═══ Input data

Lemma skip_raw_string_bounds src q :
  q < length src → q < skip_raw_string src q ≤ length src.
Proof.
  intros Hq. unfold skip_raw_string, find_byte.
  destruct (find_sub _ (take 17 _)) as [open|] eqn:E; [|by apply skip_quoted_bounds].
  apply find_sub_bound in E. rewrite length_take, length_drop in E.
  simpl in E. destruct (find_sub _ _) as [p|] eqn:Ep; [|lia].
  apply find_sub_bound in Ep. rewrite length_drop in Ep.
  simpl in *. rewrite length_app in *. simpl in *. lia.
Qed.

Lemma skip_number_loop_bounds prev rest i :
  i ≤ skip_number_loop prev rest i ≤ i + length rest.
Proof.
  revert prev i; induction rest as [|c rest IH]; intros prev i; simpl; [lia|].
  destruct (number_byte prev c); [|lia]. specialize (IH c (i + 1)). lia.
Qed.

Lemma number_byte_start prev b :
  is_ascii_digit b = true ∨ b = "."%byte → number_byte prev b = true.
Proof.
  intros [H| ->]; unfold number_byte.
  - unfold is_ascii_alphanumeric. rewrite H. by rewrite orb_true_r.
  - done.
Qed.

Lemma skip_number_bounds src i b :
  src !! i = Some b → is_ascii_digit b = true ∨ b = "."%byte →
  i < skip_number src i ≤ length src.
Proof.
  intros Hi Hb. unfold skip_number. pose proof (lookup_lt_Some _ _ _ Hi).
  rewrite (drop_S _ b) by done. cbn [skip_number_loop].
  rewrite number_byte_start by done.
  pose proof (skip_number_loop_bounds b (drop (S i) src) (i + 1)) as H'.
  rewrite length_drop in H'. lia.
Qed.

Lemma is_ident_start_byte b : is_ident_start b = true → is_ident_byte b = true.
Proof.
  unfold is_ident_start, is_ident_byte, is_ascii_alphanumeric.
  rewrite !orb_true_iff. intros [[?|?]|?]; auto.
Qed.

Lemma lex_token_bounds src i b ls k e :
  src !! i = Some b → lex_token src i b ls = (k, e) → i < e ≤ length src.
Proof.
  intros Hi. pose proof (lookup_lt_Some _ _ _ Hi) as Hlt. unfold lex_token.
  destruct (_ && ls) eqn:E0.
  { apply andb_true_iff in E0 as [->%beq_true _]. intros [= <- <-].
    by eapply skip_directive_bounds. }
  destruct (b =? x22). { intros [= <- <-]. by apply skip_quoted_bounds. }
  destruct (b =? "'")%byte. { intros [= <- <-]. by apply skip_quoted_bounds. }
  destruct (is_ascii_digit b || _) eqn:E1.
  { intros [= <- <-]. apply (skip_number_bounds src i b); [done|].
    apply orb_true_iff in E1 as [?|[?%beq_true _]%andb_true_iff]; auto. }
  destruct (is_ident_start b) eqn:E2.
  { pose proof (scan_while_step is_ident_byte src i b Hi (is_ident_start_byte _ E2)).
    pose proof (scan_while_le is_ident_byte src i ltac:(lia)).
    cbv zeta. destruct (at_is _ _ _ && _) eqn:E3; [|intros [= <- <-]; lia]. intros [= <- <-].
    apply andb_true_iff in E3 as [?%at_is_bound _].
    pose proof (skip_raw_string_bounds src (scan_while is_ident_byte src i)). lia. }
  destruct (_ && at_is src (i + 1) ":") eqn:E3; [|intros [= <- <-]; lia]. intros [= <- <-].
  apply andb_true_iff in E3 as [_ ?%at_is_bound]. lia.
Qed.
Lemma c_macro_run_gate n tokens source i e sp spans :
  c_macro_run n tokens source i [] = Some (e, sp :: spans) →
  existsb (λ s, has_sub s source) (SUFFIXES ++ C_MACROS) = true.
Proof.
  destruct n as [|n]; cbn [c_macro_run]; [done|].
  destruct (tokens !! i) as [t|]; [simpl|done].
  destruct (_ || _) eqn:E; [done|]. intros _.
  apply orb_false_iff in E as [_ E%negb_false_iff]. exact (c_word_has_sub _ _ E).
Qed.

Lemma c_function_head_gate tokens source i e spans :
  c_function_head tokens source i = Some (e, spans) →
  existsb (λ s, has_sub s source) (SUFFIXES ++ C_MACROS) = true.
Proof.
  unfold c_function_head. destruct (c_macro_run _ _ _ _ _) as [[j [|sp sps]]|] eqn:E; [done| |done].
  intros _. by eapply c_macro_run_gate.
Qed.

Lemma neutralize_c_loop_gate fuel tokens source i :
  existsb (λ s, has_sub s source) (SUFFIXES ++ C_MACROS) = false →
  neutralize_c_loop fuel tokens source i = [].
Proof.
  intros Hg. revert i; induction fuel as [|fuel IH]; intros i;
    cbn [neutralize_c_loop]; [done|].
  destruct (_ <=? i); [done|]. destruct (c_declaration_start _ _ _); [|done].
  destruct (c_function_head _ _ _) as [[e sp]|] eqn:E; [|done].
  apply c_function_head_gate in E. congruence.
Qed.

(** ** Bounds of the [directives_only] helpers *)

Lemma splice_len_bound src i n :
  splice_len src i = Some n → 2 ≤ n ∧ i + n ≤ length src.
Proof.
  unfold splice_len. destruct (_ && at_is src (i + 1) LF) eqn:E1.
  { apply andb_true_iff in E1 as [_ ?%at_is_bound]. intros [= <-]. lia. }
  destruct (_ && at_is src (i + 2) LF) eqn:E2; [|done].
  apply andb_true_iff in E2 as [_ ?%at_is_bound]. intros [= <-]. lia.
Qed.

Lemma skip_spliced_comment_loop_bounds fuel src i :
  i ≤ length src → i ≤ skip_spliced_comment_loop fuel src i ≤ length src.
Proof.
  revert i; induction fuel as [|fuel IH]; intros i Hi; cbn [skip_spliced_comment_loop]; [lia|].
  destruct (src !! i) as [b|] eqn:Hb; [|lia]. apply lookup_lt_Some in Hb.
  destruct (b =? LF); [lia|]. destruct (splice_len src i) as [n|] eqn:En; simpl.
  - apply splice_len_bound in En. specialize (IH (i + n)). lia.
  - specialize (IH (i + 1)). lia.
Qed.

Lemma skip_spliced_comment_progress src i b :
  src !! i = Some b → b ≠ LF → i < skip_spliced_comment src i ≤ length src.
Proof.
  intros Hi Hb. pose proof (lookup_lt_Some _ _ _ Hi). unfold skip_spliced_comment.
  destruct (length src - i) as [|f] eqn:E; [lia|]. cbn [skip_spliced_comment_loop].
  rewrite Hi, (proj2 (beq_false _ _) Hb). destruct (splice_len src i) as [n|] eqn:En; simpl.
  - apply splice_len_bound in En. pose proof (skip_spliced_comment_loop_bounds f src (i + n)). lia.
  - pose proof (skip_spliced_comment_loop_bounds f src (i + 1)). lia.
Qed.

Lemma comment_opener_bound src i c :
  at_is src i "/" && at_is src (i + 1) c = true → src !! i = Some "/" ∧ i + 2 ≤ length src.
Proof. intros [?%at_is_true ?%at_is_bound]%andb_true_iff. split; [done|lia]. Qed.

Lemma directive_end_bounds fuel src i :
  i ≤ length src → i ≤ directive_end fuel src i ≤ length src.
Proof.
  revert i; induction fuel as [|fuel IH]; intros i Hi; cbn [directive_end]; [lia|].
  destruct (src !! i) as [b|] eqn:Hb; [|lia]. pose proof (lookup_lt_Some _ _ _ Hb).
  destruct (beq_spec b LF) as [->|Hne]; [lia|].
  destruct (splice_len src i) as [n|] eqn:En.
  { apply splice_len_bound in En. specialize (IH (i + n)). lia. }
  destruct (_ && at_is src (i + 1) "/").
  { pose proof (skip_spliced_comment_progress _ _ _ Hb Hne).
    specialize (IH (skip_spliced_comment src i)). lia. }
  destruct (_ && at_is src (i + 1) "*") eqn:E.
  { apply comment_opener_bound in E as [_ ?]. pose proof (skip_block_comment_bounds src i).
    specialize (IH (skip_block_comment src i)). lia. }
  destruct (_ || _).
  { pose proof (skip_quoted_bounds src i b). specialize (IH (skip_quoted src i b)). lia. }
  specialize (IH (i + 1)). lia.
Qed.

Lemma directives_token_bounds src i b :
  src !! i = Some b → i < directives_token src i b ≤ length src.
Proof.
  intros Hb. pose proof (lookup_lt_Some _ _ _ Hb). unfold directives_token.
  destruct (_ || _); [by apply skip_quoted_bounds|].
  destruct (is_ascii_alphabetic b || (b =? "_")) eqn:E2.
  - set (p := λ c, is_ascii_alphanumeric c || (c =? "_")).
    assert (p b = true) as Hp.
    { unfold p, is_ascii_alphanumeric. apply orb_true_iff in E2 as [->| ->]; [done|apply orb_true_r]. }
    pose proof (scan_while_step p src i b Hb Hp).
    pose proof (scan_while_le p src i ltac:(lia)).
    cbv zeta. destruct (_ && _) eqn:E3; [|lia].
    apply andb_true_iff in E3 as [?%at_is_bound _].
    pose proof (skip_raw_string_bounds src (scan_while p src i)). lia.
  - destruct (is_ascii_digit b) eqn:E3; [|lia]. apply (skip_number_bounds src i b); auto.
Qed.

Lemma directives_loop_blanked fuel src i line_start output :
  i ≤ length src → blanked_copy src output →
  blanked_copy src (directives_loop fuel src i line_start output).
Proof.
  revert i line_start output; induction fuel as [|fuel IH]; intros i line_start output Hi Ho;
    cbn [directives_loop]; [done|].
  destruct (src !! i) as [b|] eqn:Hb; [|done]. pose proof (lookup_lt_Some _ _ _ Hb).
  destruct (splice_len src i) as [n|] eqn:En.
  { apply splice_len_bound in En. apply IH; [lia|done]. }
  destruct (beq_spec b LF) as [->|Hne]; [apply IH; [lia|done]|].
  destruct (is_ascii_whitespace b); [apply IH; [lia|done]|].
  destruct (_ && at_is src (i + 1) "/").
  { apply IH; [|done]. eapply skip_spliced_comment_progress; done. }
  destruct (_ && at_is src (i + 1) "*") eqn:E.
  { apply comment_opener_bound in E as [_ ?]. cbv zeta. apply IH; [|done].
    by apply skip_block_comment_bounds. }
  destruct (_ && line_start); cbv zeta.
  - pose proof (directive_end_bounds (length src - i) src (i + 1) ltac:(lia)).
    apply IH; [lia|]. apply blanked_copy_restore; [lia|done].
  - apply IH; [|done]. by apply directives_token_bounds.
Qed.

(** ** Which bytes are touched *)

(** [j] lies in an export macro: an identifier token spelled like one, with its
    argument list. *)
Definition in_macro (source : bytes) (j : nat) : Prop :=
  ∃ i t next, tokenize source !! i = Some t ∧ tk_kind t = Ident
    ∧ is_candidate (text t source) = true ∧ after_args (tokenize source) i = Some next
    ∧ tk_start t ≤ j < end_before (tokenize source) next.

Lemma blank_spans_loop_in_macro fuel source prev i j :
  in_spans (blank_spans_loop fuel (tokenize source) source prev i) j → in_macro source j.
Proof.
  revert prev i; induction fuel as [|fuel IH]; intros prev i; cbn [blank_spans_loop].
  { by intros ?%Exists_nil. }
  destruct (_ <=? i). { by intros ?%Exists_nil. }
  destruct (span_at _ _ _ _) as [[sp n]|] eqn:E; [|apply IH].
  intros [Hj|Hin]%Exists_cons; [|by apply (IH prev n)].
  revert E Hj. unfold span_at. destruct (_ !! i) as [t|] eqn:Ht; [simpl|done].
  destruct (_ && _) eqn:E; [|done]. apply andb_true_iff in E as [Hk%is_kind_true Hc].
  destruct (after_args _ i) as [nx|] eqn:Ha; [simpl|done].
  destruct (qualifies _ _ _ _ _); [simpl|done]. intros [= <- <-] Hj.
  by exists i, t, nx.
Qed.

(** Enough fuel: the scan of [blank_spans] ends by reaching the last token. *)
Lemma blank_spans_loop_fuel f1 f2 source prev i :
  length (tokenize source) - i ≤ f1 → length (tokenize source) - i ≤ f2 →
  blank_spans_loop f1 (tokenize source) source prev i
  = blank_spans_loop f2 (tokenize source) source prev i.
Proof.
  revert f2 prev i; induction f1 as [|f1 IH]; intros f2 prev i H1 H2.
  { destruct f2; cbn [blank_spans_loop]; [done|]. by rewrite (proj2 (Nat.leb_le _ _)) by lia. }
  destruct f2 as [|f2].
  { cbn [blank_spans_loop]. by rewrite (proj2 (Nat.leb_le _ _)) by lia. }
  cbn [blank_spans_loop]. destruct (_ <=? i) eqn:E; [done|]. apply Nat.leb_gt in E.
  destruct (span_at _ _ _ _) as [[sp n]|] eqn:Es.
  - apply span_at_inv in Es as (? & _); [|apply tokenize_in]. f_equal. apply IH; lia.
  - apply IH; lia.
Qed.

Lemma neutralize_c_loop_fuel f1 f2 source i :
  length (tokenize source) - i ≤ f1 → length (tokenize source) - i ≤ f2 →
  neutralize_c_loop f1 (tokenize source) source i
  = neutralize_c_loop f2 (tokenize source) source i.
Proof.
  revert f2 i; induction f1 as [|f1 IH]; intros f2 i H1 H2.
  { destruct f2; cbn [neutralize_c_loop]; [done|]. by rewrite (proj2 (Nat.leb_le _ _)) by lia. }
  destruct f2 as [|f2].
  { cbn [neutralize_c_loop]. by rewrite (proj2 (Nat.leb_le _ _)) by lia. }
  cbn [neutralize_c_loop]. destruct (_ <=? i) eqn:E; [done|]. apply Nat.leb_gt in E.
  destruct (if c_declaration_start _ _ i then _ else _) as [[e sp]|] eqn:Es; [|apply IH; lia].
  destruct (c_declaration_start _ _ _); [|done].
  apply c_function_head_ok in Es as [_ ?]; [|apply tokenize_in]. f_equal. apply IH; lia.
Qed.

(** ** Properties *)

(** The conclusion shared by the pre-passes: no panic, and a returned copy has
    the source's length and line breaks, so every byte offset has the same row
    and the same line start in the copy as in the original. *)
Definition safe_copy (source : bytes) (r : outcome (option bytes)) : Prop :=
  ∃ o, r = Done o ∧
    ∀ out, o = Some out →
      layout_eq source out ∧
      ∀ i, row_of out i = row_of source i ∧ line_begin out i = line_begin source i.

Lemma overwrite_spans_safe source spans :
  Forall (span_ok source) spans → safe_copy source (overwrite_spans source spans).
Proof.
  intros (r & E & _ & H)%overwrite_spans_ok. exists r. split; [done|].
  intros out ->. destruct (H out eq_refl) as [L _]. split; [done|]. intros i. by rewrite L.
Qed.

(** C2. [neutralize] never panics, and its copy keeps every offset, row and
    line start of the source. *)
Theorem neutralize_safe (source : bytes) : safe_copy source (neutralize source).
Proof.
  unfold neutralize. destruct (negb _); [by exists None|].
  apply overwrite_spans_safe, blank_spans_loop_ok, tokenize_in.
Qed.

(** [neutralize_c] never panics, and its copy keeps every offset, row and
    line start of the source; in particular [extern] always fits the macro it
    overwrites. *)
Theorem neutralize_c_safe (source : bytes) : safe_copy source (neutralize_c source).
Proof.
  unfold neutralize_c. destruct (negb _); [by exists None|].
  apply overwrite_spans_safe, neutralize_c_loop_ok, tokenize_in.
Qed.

══════

_Your goal_
Where a line in the entries holds the word "auto", copy that line.

_Exercise answer_
  rewrite !orb_true_iff. intros [[?|?]|?]; auto.
    apply orb_true_iff in E1 as [?|[?%beq_true _]%andb_true_iff]; auto. }
  - destruct (is_ascii_digit b) eqn:E3; [|lia]. apply (skip_number_bounds src i b); auto.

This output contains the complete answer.